An abstract base class for chart rules. AbstractChartRule provides:

  • A default implementation for apply.

  • A default implementation for apply_everywhere, (Currently, this implementation assumes that NUM_EDGES <= 3.)

  • A default implementation for __str__, which returns a name based on the rule’s class name.

apply(chart, grammar, *edges)[source]

Return a generator that will add edges licensed by this rule and the given edges to the chart, one at a time. Each time the generator is resumed, it will either add a new edge and yield that edge; or return.

Parameters:

edges (list(EdgeI)) – A set of existing edges. The number of edges that should be passed to apply() is specified by the NUM_EDGES class variable.

Return type:

iter(EdgeI)

apply_everywhere(chart, grammar)[source]

Return a generator that will add all edges licensed by this rule, given the edges that are currently in the chart, one at a time. Each time the generator is resumed, it will either add a new edge and yield that edge; or return.

Return type:

iter(EdgeI)

class nltk.parse.chart.BottomUpChartParser[source]

Bases: ChartParser

A ChartParser using a bottom-up parsing strategy. See ChartParser for more information.
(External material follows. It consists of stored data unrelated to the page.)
(* ===== verification/EvaluatorProofs.v ===== *)
(** Properties of the digest evaluator. *)

From S2P Require Import Prelude Domain Orchestrator StateStore Registry DateTime Scheduler.
From S2P Require Import Evaluator.

(** * What each piece of the state keeps *)

Section Frames.
Context {E S : Type} `{EvalPorts E} `{StateStore S} `{Cron}.
Variable outcome : nat → SendOutcome.
Variable orphan_done : nat → nat → bool.
Implicit Types w : Ev E S.

(** An invariant that reads only some fields is kept by what leaves them. *)
Lemma pres_outside {A} (I : Ev E S → Prop) (m : M E A) :
  (∀ w e, I w → I (mkEv e w.(store) w.(executor) w.(tracker) w.(summary) w.(outbox))) →
  pres I (on_outside m).
Proof. intros HI w Hw. unfold on_outside. destruct (m _) as [r e]. by apply HI. Qed.

Lemma pres_store {A} (I : Ev E S → Prop) (m : M S A) :
  (∀ w, I w → I (mkEv w.(outside) (snd (m w.(store))) w.(executor) w.(tracker)
                   w.(summary) w.(outbox))) →
  pres I (on_store m).
Proof.
  intros HI w Hw. specialize (HI w Hw). unfold on_store.
  by destruct (m w.(store)) as [r s].
Qed.

Lemma pres_executor {A} (I : Ev E S → Prop) (f : SendExecutor → A * SendExecutor) :
  (∀ w, I w → I (mkEv w.(outside) w.(store) (snd (f w.(executor))) w.(tracker)
                   w.(summary) w.(outbox))) →
  pres I (on_executor f).
Proof.
  intros HI w Hw. specialize (HI w Hw). unfold on_executor.
  by destruct (f w.(executor)) as [a x].
Qed.

Lemma pres_tracker {A} (I : Ev E S → Prop) (f : Tracker → A * Tracker) :
  (∀ w t, I w → I (mkEv w.(outside) w.(store) w.(executor) t w.(summary) w.(outbox))) →
  pres I (on_tracker f).
Proof. intros HI w Hw. unfold on_tracker. destruct (f _) as [a t]. by apply HI. Qed.

Lemma pres_count (I : Ev E S → Prop) f :
  (∀ w s, I w → I (mkEv w.(outside) w.(store) w.(executor) w.(tracker) s w.(outbox))) →
  pres I (count f).
Proof. intros HI w Hw. by apply HI. Qed.

Lemma on_store_eq {A} (m : M S A) w r s' :
  m w.(store) = (r, s') →
  on_store m w = (r, mkEv w.(outside) s' w.(executor) w.(tracker) w.(summary) w.(outbox)).
Proof. unfold on_store. by intros ->. Qed.

(** Scraping touches the world outside and the store, through [record]. *)
Lemma pres_scrape (I : Ev E S → Prop) (fetcher : Fetcher E) parser owner id url now :
  (∀ w e, I w → I (mkEv e w.(store) w.(executor) w.(tracker) w.(summary) w.(outbox))) →
  (∀ o r, pres I (on_store (record o r))) →
  pres I (scrape_and_record (λ d, on_outside (sleep d)) (on_outside utcnow_iso)
            (λ u, on_outside (fetcher u)) parser (λ o r, on_store (record o r))
            owner id url now).
Proof.
  intros HI Hrec. apply pres_scrape_and_record; auto using pres_outside.
Qed.

Lemma pres_load_indexes (I : Ev E S → Prop) owners acc :
  (∀ w e, I w → I (mkEv e w.(store) w.(executor) w.(tracker) w.(summary) w.(outbox))) →
  pres I (count failed) → pres I (load_indexes owners acc).
Proof.
  intros HI Hf. revert acc. induction owners as [|o owners IH]; intros acc; simpl;
    [auto with kerdoos|].
  apply pres_bind.
  { apply pres_try; [|intros]; apply pres_bind; auto using pres_outside with kerdoos. }
  intros [r|]; [|auto]. apply pres_bind; auto with kerdoos.
Qed.

(** A whole tick keeps what its pieces keep. *)
Section Tick.
Variable I : Ev E S → Prop.
Hypothesis I_outside : ∀ w e, I w →
  I (mkEv e w.(store) w.(executor) w.(tracker) w.(summary) w.(outbox)).
Hypothesis I_tracker : ∀ w t, I w →
  I (mkEv w.(outside) w.(store) w.(executor) t w.(summary) w.(outbox)).
Hypothesis I_count : ∀ w s, I w →
  I (mkEv w.(outside) w.(store) w.(executor) w.(tracker) s w.(outbox)).
Hypothesis I_record : ∀ o r, pres I (on_store (record o r)).
Hypothesis I_history : ∀ o s n, pres I (on_store (history o s n)).
Hypothesis I_reap : ∀ o j b, pres I (on_store (reap_stale_job_run o j b)).
Hypothesis I_notify : ∀ job index t iso, pres I (notify_job outcome orphan_done job index t iso).

Lemma pres_plan_a jobs index t iso : pres I (run_plan_a jobs index t iso).
Proof.
  unfold run_plan_a. apply pres_bind; [auto with kerdoos|]. intros required.
  apply pres_for. intros [[owner id] period].
  destruct (index !! owner ≫= _) as [[[p s] site]|]; [|auto with kerdoos].
  apply pres_try; [|intros; by apply pres_count]. unfold scrape_source.
  apply pres_bind; [auto|]. intros hist. apply pres_bind; [auto with kerdoos|].
  intros [|]; [auto with kerdoos|]. apply pres_bind; [auto with kerdoos|].
  intros [|]; [auto with kerdoos|]. apply pres_bind; [auto with kerdoos|].
  intros fetcher. apply pres_bind; [auto with kerdoos|]. intros parser.
  apply pres_bind; [by apply pres_scrape|]. intros _. by apply pres_count.
Qed.

Lemma pres_plan_b jobs index t iso : pres I (run_plan_b outcome orphan_done jobs index t iso).
Proof.
  unfold run_plan_b. apply pres_for. intros job. apply pres_try; auto using pres_count.
Qed.

Lemma pres_reap_all jobs t timeout : pres I (reap_stale_job_runs jobs t timeout).
Proof.
  unfold reap_stale_job_runs. apply pres_for. intros j.
  apply pres_try; [apply pres_bind|]; auto with kerdoos.
Qed.

Lemma pres_tick t timeout : pres I (evaluate_tick outcome orphan_done t timeout).
Proof.
  unfold evaluate_tick. apply pres_bind; [by apply pres_count|]. intros _.
  apply pres_bind.
  { apply pres_try; [|intros]; apply pres_bind; auto using pres_outside, pres_count with kerdoos. }
  intros [[|job jobs]|]; [auto with kerdoos| |auto with kerdoos].
  apply pres_bind; [apply pres_reap_all|].
  intros _. apply pres_bind; [|intros; apply pres_bind; auto using pres_plan_a, pres_plan_b].
  apply pres_load_indexes; [done|]. intros w' Hw'. by apply pres_count.
Qed.

Lemma pres_loop_body ticks timeout :
  pres I (mfor (λ now, mtry (evaluate_tick outcome orphan_done now timeout)
                            (λ _, mret' tt)) ticks).
Proof. apply pres_for. intros now. apply pres_try; auto using pres_tick with kerdoos. Qed.
End Tick.
End Frames.

(** * At most one submission per window *)

Section AtMostOnce.
Context {E S : Type} `{EvalPorts E} `{JobRunLedger S} `{Cron}.
Variable outcome : nat → SendOutcome.
Variable orphan_done : nat → nat → bool.
Implicit Types w : Ev E S.

(** [K] is the ledger the evaluator started from. *)
Definition claimed (K : gset (string * string)) (w : Ev E S) : Prop :=
  NoDup (sub_key <$> w.(outbox)) ∧ K ⊆ ledger_keys w.(store) ∧
  ∀ k, k ∈ sub_key <$> w.(outbox) → k ∈ ledger_keys w.(store) ∧ k ∉ K.

Lemma claimed_store {A} K (m : M S A) : keeps_keys ledger_keys m → pres (claimed K) (on_store m).
Proof.
  intros Hm. apply pres_store. intros w (Hnd&HK&Hin). specialize (Hm w.(store)).
  split_and!; simpl; [done|set_solver|]. intros k Hk. destruct (Hin k Hk). set_solver.
Qed.

Lemma claimed_other K w e x t s :
  claimed K w → claimed K (mkEv e w.(store) x t s w.(outbox)).
Proof. done. Qed.

Lemma claimed_settle K job window iso n o : pres (claimed K) (settle orphan_done job window iso n o).
Proof.
  assert (∀ st sa er, pres (claimed K) (mark job window st sa er)) as Hmark
    by (intros; apply claimed_store, ledger_update).
  assert (∀ f, pres (claimed K) (count f)) as Hcount by (intros; by apply pres_count).
  assert (∀ b, pres (claimed K) (on_executor (λ x, (tt, rotate orphan_done b x)))) as Hx
    by (intros; by apply pres_executor).
  unfold settle. repeat case_match; auto with kerdoos;
    repeat (apply pres_bind; [auto|intros]); auto.
Qed.

(** The claim, the mark and the submission. *)
Lemma claimed_submit K job window iso labels records :
  pres (claimed K)
    (let! recorded := on_store (record_job_run
       {| jr_job_id := job_id job; jr_owner_id := job_owner_id job;
          jr_window_start := window; jr_fired_at := iso; jr_status := "queued";
          jr_sent_at := None; jr_error := None |}) in
     if negb recorded then count skipped
     else
       let! _ := mark job window "running" None None in
       let! (n, o) := submit outcome {| sub_job := job; sub_window := window;
         sub_records := records; sub_generated_at := iso; sub_labels := labels |} in
       settle orphan_done job window iso n o).
Proof.
  set (run := {| jr_job_id := _ |}). intros w Hw.
  pose proof (claimed_store K _ (ledger_record_job_run run) w Hw) as Hc.
  destruct (record_job_run run w.(store)) as [[recorded|e] s'] eqn:Er;
    rewrite (on_store_eq _ _ _ _ Er) in Hc; apply on_store_eq in Er as Er';
    [rewrite (mbind_ok _ _ _ _ _ Er')|by rewrite (mbind_raise _ _ _ _ _ Er')].
  destruct recorded; cbn [negb]; [|done].
  destruct (ledger_recorded _ _ _ Er) as [Hnew Hold]. destruct Hw as (Hnd&HK&Hin).
  pose proof (ledger_update (job_id job) window "running" None None s') as Hupd.
  destruct (update_job_run (job_id job) window "running" None None s') as [[b|e] s''] eqn:Eu;
    [erewrite mbind_ok by (apply on_store_eq; exact Eu)
    |erewrite mbind_raise by (apply on_store_eq; exact Eu)]; simpl in Hupd, Hc.
  - erewrite mbind_ok by reflexivity. apply claimed_settle. unfold claimed. simpl.
    rewrite fmap_app. simpl.
    assert (run_key run = (job_id job, window)) as Hkey by done. rewrite Hkey in *.
    assert (∀ k, k ∈ sub_key <$> outbox w → k ∈ ledger_keys s'' ∧ k ∉ K) as Hin'.
    { destruct Hc as (_&_&Hc). intros k Hk. destruct (Hc k Hk). set_solver. }
    split_and!.
    + apply NoDup_app. split_and!; [done| |apply NoDup_singleton].
      intros k Hk ->%list_elem_of_singleton. unfold sub_key in Hk. simpl in Hk.
      destruct (Hin _ Hk). done.
    + destruct Hc as (_&Hc&_). simpl in Hc. set_solver.
    + intros k [Hk|Hk]%elem_of_app; [by apply Hin'|].
      apply list_elem_of_singleton in Hk as ->. unfold sub_key. simpl. set_solver.
  - destruct Hc as (?&?&Hc). split_and!; simpl in *; [done|set_solver|].
    intros k Hk. destruct (Hc k Hk). set_solver.
Qed.

Lemma claimed_notify K job index t iso :
  pres (claimed K) (notify_job outcome orphan_done job index t iso).
Proof.
  unfold notify_job. apply pres_bind; [apply claimed_store, ledger_active|]. intros active.
  destruct active; [by apply pres_count|]. apply pres_bind.
  { generalize (job_source_ids job). intros ids. induction ids as [|id ids IH]; simpl;
      [auto with kerdoos|]. apply pres_bind; [apply claimed_store, ledger_history|]. intros hist.
    apply pres_bind; [done|]. intros [rs ls]. auto with kerdoos. }
  intros [records labels]. case_bool_decide.
  { apply pres_bind; [auto with kerdoos|]. intros window.
    apply pres_bind; [by apply pres_tracker|]. intros _. by apply pres_count. }
  apply pres_bind; [by apply pres_executor|]. intros [|]; [|by apply pres_count]. simpl.
  apply pres_bind; [auto with kerdoos|]. intros window.
  apply claimed_submit.
Qed.

(** C1: Exactly-once ledger: whatever ticks the loop runs, and however the
    sends end, no (job, window) is handed to the sender twice; each one handed
    over was absent from the ledger the loop started from (so no window that
    an earlier process claimed is sent again) and is in the ledger afterwards,
    where it stops every later one. *)
Theorem at_most_once ticks timeout w :
  w.(outbox) = [] →
  let w' := snd (run_evaluator_loop outcome orphan_done ticks timeout w) in
  NoDup (sub_key <$> w'.(outbox)) ∧
  ∀ k, k ∈ sub_key <$> w'.(outbox) →
       k ∉ ledger_keys w.(store) ∧ k ∈ ledger_keys w'.(store).
Proof.
  intros Hempty. cbv zeta.
  assert (claimed (ledger_keys (store w)) w) as Hw.
  { unfold claimed. rewrite Hempty. split_and!; [constructor|done|]. intros k Hk.
    by apply elem_of_nil in Hk. }
  assert (pres (claimed (ledger_keys (store w)))
            (run_evaluator_loop outcome orphan_done ticks timeout)) as Hp.
  { unfold run_evaluator_loop. apply pres_finally; [|by apply pres_executor].
    apply pres_loop_body; try done; intros; auto using claimed_notify.
    - apply claimed_store, ledger_record.
    - apply claimed_store, ledger_history.
    - apply claimed_store, ledger_reap. }
  destruct (Hp w Hw) as (Hnd&_&Hin). split; [done|]. intros k Hk. by destruct (Hin k Hk).
Qed.
End AtMostOnce.

(** * Every job is counted once *)

Section Counters.
Context {E S : Type} `{EvalPorts E} `{StateStore S} `{Cron}.
Variable outcome : nat → SendOutcome.
Variable orphan_done : nat → nat → bool.
Implicit Types w : Ev E S.

(** The jobs a tick has dealt with. *)
Definition handled (s : EvaluationSummary) : Z :=
  s.(notified_jobs) + s.(skipped_jobs) + s.(errors).

(** [m] leaves the counters alone. *)
Definition quiet {A} (m : M (Ev E S) A) : Prop := ∀ w, (snd (m w)).(summary) = w.(summary).

(** [m] counts once when it returns, and not at all when it raises. *)
Definition counts (m : M (Ev E S) unit) : Prop :=
  ∀ w, handled (snd (m w)).(summary)
       = handled w.(summary) + match fst (m w) with Ok _ => 1 | Raise _ => 0 end.

Lemma quiet_store {A} (m : M S A) : quiet (on_store m).
Proof. intros w. unfold on_store. by destruct (m _). Qed.
Lemma quiet_executor {A} (f : SendExecutor → A * SendExecutor) : quiet (on_executor f).
Proof. intros w. unfold on_executor. by destruct (f _). Qed.
Lemma quiet_tracker {A} (f : Tracker → A * Tracker) : quiet (on_tracker f).
Proof. intros w. unfold on_tracker. by destruct (f _). Qed.
Lemma quiet_lift {A} (r : result A) : quiet (mlift r).
Proof. by intros w. Qed.
Lemma quiet_ret {A} (a : A) : quiet (mret' a).
Proof. by intros w. Qed.
Lemma quiet_bind {A B} (m : M (Ev E S) A) (k : A → M (Ev E S) B) :
  quiet m → (∀ a, quiet (k a)) → quiet (mbind' m k).
Proof.
  intros Hm Hk w. unfold mbind'. specialize (Hm w).
  destruct (m w) as [[a|e] w']; simpl in *; [|done]. by rewrite Hk.
Qed.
__init__(grammar, **parser_args)[source]

Create a new chart parser, that uses grammar to parse texts.

Parameters:
  • grammar (CFG) – The grammar used to parse texts.

  • strategy (list(ChartRuleI)) – A list of rules that should be used to decide what edges to add to the chart (top-down strategy by default).

  • trace (int) – The level of tracing that should be used when parsing a text. 0 will generate no tracing output; and higher numbers will produce more verbose tracing output.

  • trace_chart_width (int) – The default total width reserved for the chart in trace output. The remainder of each line will be used to display edges.

  • use_agenda (bool) – Use an optimized agenda-based algorithm, if possible.

  • chart_class – The class that should be used to create the parse charts.

class nltk.parse.chart.BottomUpLeftCornerChartParser[source]

Bases: ChartParser

A ChartParser using a bottom-up left-corner parsing strategy. This strategy is often more efficient than standard bottom-up. See ChartParser for more information.

__init__(grammar, **parser_args)[source]

Create a new chart parser, that uses grammar to parse texts.

Parameters:
  • grammar (CFG) – The grammar used to parse texts.

  • strategy (list(ChartRuleI)) – A list of rules that should be used to decide what edges to add to the chart (top-down strategy by default).

  • trace (int) – The level of tracing that should be used when parsing a text. 0 will generate no tracing output; and higher numbers will produce more verbose tracing output.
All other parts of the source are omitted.